The aim of Operation Mongoose was to accomplish precisely what the Bay of Pigs invasion had failed to accomplish: to remove Castro’s communist regime from Cuba. In November 1961, following the failed Bay of Pigs invasion, President John F. Kennedy and his advisers launched Operation Mongoose, a secret operation intended to undermine Cuba’s government and economic infrastructure. The Cuban Plan was a secret plan directed at Cuba to eliminate communists from power, according to Harvard University historian Jorge Dominguez, and was the primary goal of the administration of President John F. Kennedy. The Cuban Project was a governmental-wide operation that operated from the offices of Bobby Kennedy, with Ed Lansdale serving as its architect.
As the dust settled over Bay of Pigs, Bobby Kennedy began making sure that the CIA would never embarrass him again, returning the CIA to its original mission of intelligence collection, not clandestine operations. Bobby Kennedy had promised to break up the CIA in a thousand pieces, a pledge that he is now making good. Convinced that his military and intelligence advisers had betrayed Kennedy with their decision to begin the Bay of Pigs invasion, John Kennedy put Cuba into the hands of a man he knew he could trust. President Kennedy, feeling betrayed by his military advisers in the Bay of Pigs invasion, placed his brother Robert Kennedy in charge of supervising Operation Mongoose, and General Edward Lansdale was charged with coordinating activities among the CIA, Department of Defense, and the Department of State.
President Kennedy’s, by then, implied to the Russians that the CIAs activities would be contained. Once the Cuban missile crisis began on Oct. 16, 1962, following the discovery of a Soviet missile base on Cuba, President Kennedy wisely suspended top-secret activities. Amid growing concerns in Washington about the possibility that Soviet weapons being introduced to Cuba included nuclear-capable ballistic missiles, the Kennedy administration suspended Operation Mongoose in October 1962, facing that much graver threat–one that would lead to the most dangerous confrontation between the U.S. and Soviet Union of the Cold War.
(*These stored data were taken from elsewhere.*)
Lemma idle_rank g (a : eap_sm) : local_rank (EAP_IDLE_Enter g a) = if eapResp (eap_if a) then 50 else 0.
Proof. unfold local_rank. destruct (idle_flags g a) as [-> ->]. now rewrite (e_state _ _ _ (entered_idle g a)). Qed.
Lemma idle2_rank g (a : eap_sm) : local_rank (EAP_IDLE2_Enter g a) = if eapResp (eap_if a) then 50 else 0.
Proof. unfold local_rank. destruct (idle2_flags g a) as [-> ->]. now rewrite (e_state _ _ _ (entered_idle2 g a)). Qed.

Lemma discard_rank g (a : eap_sm) : local_rank (EAP_DISCARD_Enter g a) = 1.
Proof. reflexivity. Qed.
Lemma discard2_rank g (a : eap_sm) : local_rank (EAP_DISCARD2_Enter g a) = 1.
Proof. reflexivity. Qed.
Lemma send_request_rank g (a : eap_sm) : local_rank (EAP_SEND_REQUEST_Enter g a) = 1.
Proof.
  unfold local_rank. rewrite (e_state _ _ _ (entered_send_request g a)).
  assert (eapResp (eap_if (EAP_SEND_REQUEST_Enter g a)) = false) as -> by simple_state. done.
Qed.
Lemma send_request2_rank g (a : eap_sm) : local_rank (EAP_SEND_REQUEST2_Enter g a) = 1.
Proof.
  unfold local_rank. rewrite (e_state _ _ _ (entered_send_request2 g a)).
  assert (eapResp (eap_if (EAP_SEND_REQUEST2_Enter g a)) = false) as -> by simple_state. done.
Qed.
Lemma retransmit2_rank g (a : eap_sm) : local_rank (EAP_RETRANSMIT2_Enter g a) = if eapResp (eap_if a) then 51 else 1.
Proof.
  unfold local_rank. rewrite (e_state _ _ _ (entered_retransmit2 g a)).
  assert (eapResp (eap_if (EAP_RETRANSMIT2_Enter g a)) = eapResp (eap_if a)) as -> by simple_state. done.
Qed.
Lemma aaa_idle_rank g (a : eap_sm) : local_rank (EAP_AAA_IDLE_Enter g a) <= 1.
Proof. unfold local_rank. cbn. case_match; lia. Qed.
Lemma state_rank st (a : eap_sm) : EAP_state a = st ->
  local_rank a = match st with
                 | EAP_DISABLED => 61 | EAP_RETRANSMIT => 55 | EAP_RECEIVED | EAP_RECEIVED2 => 45
                 | EAP_INITIALIZE => 44 | EAP_PICK_UP_METHOD => 42 | EAP_INTEGRITY_CHECK => 40 | EAP_NAK => 39
                 | EAP_SELECT_ACTION => 20 | EAP_INITIALIZE_PASSTHROUGH => 19 | EAP_AAA_REQUEST => 12
                 | EAP_METHOD_REQUEST => 10 | EAP_AAA_RESPONSE => 8 | _ => local_rank a
                 end.
Proof. intros <-. unfold local_rank. now destruct (EAP_state a). Qed.

(** Entering a state that needs no more than the frame. *)
Lemma next_entered st a b : inv a -> entered st a b ->
  reauth_state st = false -> picks st = false -> (needs_method st = true -> m a <> None) ->
  (final st = true \/ local_rank b < local_rank a) -> next a b.
Proof. intros Hi [Hk Hs Hp] Hr Hu Hn Hl. apply next_keep; rewrite ?Hs; done. Qed.

(** ** The state functions that ask a method *)

Section Methods.
Context (Hreauth : erp_send_reauth_start = false).

Record reached (st : eap_state) (a b : eap_sm) : Prop := {
  r_inv : inv b;
  r_state : EAP_state b = st;
  r_port : portEnabled (eap_if b) = portEnabled (eap_if a);
  r_restart : eapRestart (eap_if b) = eapRestart (eap_if a);
  r_pending : method_pending a <> METHOD_PENDING_CONT -> method_pending b <> METHOD_PENDING_CONT
}.

(** SM_ENTRY *)
Lemma entry_same g st a : same (a <| EAP_state := st |>) (sm_entry g st a)
  /\ decision (sm_entry g st a) = decision a /\ currentMethod (sm_entry g st a) = currentMethod a.
Proof. split; [|split]; simple_state. Qed.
On 17 April 1961, 1,400 Cuban exiles launched what became a failed invasion of the Bay of Pigs, located off Cuba’s southern coast. On April 17, 1961, about 1,200 Cuban exiles, armed with American weapons and using American amphibious assault ships, came ashore at the Bay of Pigs in Cuba. The 2506 Brigade–a group of Cuban-Americans who were determined to rid their country of Communism–their nation invaded Cuba in 1961 at the Bay of Pigs, but the operation was a major failure, with high casualties, and Cuba held many of the survivors as POWs.
Psychological operations like propaganda and staging incidents were part of the plan, but Operation Mongoose also contained provisions for a much more ambitious physical threat against Cuban revolutionary leader Fidel Castro and his allies. During planning of The Cuban Project, the March 1962 CIA memo sought a short, yet accurate, description of pretexts that the Joint Chiefs of Staff believed would justify American military involvement in Cuba. The failure proved to have historical significance, not only for the future of Cuba, but also Indochina, as it guaranteed Edward Lansdale’s removal from American policymaking on Vietnam at just the moment when relations between the Kennedy Administration and Diem’s Government were reaching a crisis over Diem’s handling of a rebellion by Buddhist militants.